#### Data to process

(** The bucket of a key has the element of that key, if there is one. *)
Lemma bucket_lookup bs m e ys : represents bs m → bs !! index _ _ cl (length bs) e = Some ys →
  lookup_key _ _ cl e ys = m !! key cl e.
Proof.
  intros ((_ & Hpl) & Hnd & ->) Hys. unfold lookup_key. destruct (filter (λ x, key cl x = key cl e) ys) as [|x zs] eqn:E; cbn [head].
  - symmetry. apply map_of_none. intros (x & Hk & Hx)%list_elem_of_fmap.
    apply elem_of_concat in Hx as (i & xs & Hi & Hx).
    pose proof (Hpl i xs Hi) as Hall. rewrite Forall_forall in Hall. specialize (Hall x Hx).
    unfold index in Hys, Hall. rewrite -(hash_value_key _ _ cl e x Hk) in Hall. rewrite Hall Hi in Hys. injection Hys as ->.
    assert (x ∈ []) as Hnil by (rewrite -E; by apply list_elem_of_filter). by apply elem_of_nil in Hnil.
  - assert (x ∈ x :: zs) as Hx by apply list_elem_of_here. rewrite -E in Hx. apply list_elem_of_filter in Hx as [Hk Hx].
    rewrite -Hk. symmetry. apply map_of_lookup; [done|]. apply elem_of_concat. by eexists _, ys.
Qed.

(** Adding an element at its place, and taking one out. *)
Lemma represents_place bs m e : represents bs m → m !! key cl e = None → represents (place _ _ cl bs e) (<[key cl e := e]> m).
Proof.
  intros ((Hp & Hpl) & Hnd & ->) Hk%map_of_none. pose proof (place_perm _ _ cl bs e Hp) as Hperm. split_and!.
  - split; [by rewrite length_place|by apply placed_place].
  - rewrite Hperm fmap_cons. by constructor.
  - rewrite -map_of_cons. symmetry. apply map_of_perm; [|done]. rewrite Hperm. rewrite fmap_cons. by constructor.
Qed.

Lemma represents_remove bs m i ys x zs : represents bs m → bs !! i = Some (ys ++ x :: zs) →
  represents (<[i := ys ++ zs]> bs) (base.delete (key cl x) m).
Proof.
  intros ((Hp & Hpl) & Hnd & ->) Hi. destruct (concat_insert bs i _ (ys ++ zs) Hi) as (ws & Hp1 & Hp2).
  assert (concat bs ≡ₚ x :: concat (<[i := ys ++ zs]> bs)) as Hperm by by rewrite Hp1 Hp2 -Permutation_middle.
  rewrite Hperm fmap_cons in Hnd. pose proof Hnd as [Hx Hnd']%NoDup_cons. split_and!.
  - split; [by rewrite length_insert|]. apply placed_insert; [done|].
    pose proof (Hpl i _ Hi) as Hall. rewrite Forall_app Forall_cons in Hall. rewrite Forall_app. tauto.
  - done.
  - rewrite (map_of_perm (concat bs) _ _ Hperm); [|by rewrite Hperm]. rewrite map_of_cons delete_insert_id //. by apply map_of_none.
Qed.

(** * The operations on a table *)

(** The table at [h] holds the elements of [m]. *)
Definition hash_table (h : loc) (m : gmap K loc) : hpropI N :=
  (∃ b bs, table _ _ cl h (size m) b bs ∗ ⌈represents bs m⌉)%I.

########

◆ Task details: Once you have counted the lines of the records that contain the word "represents", give the count and nothing else.

◆ Answer box: 5